-- Source records --
▬▬▬▬▬▬
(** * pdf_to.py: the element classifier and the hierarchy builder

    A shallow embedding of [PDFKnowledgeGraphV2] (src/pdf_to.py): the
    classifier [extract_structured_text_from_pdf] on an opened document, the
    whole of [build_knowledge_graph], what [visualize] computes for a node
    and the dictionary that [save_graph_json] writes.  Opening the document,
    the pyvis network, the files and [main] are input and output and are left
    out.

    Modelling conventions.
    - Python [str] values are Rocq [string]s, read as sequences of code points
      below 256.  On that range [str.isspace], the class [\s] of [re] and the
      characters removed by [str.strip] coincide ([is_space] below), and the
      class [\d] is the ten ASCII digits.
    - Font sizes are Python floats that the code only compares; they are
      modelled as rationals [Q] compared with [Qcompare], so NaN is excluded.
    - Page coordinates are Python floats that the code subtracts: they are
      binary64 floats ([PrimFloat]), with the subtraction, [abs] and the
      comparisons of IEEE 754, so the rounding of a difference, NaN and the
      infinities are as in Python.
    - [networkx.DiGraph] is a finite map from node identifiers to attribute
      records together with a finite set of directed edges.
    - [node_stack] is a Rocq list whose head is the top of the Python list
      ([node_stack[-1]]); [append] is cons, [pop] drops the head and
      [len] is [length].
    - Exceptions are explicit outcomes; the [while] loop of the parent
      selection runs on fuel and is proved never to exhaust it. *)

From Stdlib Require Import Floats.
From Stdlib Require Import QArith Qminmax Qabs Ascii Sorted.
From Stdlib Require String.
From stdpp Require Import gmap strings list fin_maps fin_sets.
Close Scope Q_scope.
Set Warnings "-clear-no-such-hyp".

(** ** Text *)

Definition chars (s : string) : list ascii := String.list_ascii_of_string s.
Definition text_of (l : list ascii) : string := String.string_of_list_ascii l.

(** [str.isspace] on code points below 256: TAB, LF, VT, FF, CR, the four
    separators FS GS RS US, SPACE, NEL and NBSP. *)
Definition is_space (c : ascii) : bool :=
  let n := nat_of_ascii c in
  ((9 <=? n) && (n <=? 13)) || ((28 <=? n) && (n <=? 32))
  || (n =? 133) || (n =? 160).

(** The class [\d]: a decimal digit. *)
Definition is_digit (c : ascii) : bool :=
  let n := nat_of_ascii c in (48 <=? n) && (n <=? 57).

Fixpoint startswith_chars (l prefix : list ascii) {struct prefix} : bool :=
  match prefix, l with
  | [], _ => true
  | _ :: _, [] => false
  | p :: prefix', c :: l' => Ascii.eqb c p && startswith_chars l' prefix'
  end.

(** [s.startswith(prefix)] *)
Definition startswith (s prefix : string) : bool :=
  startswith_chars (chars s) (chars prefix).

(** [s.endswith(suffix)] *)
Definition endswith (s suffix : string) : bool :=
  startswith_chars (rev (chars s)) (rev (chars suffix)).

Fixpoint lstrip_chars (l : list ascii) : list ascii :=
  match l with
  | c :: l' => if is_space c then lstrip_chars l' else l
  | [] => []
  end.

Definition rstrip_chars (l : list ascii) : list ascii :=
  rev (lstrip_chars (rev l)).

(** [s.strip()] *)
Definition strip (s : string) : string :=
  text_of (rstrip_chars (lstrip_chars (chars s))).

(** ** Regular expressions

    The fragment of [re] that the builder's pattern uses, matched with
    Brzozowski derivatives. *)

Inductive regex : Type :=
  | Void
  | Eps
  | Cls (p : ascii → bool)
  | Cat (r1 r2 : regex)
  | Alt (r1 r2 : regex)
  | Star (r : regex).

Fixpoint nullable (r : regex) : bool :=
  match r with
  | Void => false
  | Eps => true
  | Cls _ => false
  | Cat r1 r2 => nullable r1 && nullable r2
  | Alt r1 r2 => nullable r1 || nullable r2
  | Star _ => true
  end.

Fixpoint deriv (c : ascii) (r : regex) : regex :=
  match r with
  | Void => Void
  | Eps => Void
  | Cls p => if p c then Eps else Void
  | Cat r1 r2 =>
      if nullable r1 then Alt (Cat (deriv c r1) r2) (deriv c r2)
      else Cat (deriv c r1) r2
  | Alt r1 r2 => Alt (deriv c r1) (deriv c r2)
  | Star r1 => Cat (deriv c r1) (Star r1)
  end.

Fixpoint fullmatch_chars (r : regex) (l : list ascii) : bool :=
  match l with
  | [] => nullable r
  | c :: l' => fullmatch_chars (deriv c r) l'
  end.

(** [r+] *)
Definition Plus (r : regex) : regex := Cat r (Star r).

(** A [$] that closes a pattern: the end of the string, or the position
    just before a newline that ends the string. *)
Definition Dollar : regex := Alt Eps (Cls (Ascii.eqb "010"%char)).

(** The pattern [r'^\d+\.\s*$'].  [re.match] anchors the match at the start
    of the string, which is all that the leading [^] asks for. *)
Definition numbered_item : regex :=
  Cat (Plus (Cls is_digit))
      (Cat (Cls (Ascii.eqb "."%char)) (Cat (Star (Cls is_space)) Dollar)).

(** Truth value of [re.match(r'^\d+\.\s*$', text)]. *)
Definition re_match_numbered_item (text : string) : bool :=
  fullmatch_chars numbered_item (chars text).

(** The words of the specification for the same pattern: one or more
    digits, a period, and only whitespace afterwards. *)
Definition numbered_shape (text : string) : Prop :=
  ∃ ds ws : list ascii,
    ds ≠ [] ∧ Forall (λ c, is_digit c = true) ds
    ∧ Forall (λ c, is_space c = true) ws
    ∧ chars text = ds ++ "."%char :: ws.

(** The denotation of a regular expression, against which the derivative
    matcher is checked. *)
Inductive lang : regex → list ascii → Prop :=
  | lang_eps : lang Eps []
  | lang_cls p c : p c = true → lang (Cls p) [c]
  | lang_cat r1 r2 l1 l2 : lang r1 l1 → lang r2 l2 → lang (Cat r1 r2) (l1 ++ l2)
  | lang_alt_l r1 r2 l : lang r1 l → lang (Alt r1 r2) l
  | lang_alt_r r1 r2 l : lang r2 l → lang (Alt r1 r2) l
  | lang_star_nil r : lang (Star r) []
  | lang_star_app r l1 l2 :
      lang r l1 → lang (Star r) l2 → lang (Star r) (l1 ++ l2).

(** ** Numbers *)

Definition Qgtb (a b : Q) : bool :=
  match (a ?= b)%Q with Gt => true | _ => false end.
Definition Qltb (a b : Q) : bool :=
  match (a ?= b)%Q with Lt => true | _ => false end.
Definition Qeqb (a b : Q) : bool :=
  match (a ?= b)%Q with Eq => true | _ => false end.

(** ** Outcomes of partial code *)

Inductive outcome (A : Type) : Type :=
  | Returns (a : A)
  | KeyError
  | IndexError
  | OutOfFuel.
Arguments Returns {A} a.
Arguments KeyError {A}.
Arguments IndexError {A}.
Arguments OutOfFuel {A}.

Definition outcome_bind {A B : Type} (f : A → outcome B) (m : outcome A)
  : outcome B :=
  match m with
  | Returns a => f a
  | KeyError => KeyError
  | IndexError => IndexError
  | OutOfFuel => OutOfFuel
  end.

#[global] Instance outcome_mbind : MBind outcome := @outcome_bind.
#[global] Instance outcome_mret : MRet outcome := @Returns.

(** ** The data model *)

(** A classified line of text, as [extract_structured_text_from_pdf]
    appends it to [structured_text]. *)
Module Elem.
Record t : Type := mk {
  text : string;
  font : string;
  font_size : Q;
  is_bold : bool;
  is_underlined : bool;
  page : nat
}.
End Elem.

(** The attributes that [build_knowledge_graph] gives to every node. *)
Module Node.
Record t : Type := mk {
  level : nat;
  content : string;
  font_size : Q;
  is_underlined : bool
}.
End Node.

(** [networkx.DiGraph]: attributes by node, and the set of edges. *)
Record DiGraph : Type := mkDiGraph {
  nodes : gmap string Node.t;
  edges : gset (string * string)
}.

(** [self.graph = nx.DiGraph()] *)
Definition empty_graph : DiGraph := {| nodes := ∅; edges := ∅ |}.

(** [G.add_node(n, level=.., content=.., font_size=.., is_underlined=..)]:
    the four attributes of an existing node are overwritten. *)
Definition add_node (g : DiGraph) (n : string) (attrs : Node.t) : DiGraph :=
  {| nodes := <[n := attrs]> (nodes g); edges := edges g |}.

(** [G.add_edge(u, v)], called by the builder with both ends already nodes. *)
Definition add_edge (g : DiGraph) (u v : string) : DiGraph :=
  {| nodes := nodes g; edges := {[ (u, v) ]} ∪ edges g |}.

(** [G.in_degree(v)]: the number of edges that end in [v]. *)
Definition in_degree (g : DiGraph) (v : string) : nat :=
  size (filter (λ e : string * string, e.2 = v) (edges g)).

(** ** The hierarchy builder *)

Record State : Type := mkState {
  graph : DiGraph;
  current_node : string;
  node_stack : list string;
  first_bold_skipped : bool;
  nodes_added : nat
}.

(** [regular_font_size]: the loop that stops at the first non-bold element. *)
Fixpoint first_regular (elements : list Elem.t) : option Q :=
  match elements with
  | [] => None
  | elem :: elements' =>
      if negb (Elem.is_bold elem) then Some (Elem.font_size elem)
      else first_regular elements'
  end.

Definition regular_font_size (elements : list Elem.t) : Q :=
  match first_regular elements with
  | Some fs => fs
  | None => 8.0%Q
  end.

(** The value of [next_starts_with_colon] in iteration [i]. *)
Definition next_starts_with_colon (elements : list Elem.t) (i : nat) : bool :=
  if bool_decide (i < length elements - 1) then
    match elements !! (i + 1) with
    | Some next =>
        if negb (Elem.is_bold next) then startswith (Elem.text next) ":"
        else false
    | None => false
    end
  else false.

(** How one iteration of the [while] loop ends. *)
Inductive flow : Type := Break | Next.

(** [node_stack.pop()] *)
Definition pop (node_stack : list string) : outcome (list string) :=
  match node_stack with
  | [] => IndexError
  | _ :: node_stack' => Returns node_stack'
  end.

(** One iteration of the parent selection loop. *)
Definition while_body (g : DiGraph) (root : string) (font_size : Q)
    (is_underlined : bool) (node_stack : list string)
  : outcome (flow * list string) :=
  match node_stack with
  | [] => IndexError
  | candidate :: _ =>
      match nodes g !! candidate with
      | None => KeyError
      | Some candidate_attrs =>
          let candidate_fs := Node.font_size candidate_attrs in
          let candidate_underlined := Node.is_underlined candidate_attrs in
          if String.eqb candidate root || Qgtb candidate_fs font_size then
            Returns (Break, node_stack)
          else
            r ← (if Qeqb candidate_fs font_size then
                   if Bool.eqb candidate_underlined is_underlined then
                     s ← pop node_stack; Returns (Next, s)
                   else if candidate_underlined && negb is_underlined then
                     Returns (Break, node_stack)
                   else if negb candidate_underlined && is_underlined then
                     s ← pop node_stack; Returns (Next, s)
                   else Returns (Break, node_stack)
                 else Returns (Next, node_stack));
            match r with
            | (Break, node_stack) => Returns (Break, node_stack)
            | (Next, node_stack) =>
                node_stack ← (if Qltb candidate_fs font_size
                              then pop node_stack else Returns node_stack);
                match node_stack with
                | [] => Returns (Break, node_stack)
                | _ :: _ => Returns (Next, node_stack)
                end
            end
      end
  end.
▬▬▬▬▬▬
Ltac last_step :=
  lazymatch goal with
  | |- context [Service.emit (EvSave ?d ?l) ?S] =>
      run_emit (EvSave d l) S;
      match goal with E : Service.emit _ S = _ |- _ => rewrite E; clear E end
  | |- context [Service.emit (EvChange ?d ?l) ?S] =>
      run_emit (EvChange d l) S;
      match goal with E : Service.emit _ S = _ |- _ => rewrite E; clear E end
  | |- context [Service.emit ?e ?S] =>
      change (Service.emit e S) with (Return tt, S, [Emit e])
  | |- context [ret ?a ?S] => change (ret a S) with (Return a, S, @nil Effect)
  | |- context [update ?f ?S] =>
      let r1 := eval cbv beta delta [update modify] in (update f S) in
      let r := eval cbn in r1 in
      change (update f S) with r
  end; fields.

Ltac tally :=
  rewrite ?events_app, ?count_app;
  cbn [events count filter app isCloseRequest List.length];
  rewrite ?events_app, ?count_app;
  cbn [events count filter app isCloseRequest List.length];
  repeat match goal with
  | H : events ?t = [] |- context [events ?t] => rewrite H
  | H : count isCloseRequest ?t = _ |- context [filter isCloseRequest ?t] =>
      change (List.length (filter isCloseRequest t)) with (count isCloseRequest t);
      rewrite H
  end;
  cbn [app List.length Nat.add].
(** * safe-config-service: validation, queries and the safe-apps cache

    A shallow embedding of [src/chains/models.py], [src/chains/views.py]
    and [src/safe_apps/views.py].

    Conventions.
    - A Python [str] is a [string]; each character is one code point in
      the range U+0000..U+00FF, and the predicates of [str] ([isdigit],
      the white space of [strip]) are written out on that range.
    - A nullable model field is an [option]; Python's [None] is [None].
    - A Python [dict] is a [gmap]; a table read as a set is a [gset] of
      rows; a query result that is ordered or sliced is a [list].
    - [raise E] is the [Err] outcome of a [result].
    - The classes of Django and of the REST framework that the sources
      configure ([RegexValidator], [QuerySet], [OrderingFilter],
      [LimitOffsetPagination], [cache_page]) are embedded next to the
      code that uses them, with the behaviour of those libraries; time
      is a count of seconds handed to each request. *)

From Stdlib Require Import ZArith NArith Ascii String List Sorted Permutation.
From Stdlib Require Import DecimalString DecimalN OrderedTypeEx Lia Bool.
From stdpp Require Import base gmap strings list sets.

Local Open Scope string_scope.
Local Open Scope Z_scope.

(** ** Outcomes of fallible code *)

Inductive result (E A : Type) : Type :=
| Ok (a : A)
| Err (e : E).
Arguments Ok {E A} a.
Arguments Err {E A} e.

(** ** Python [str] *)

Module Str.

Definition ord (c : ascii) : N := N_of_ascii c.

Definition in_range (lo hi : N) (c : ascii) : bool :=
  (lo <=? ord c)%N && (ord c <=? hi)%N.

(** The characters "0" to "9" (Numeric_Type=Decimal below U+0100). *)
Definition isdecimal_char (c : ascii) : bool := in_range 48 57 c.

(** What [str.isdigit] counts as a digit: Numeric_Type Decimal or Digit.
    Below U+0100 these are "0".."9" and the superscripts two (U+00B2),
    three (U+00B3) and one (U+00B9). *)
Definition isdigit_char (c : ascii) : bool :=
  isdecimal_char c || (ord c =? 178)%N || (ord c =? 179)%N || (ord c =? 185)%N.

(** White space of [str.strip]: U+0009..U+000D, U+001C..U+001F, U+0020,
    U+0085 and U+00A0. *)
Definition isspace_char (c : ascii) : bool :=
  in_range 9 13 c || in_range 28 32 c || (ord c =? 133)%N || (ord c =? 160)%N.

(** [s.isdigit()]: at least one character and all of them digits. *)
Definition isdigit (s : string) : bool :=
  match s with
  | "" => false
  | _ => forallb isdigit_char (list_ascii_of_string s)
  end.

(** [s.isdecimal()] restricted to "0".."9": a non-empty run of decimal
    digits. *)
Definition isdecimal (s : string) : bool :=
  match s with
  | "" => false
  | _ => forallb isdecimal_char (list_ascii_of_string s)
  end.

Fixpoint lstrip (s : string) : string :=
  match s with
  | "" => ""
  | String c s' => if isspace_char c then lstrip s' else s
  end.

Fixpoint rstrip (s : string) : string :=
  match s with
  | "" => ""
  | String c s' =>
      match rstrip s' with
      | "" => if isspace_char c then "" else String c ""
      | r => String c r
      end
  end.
▬▬▬▬▬▬
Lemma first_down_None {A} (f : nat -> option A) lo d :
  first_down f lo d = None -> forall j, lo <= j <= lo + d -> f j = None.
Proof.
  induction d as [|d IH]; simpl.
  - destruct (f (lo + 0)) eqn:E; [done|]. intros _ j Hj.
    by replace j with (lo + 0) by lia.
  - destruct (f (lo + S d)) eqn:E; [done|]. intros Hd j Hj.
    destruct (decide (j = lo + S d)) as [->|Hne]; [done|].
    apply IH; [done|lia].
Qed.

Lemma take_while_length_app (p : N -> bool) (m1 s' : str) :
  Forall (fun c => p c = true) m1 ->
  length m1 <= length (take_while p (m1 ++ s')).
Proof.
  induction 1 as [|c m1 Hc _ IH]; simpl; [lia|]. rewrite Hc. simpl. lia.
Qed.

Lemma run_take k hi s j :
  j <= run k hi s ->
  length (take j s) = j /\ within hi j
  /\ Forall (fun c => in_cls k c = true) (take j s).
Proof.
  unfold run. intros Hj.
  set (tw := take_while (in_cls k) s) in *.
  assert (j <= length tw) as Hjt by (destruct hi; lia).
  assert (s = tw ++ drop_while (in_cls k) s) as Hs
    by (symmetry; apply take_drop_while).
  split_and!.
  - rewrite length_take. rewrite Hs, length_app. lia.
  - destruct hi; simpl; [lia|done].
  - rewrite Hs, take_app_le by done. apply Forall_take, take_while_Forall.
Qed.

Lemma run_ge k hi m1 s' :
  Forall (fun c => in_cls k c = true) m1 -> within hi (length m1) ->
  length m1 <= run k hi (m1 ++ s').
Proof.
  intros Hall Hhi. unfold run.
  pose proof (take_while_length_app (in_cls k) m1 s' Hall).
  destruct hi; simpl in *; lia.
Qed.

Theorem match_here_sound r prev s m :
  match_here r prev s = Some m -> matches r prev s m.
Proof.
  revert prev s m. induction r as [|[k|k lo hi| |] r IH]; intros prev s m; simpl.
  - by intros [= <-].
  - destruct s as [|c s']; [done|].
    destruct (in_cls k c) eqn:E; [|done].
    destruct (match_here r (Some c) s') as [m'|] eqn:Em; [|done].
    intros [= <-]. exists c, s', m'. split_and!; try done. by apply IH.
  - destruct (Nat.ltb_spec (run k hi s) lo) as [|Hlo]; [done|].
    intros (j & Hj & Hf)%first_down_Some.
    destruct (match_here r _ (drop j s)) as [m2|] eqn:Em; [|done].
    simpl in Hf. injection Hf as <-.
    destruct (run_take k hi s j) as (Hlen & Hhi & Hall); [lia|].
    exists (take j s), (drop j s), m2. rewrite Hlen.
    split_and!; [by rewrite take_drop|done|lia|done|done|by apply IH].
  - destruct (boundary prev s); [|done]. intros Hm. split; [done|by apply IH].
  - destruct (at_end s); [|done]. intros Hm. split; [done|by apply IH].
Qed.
▬▬▬▬▬▬
-- WHAT YOU ARE ASKED TO DO --
Search the entries for the word "Prop" and copy every line that has it.

-- SOLVED PROBLEM --
Definition numbered_shape (text : string) : Prop :=
Inductive lang : regex → list ascii → Prop :=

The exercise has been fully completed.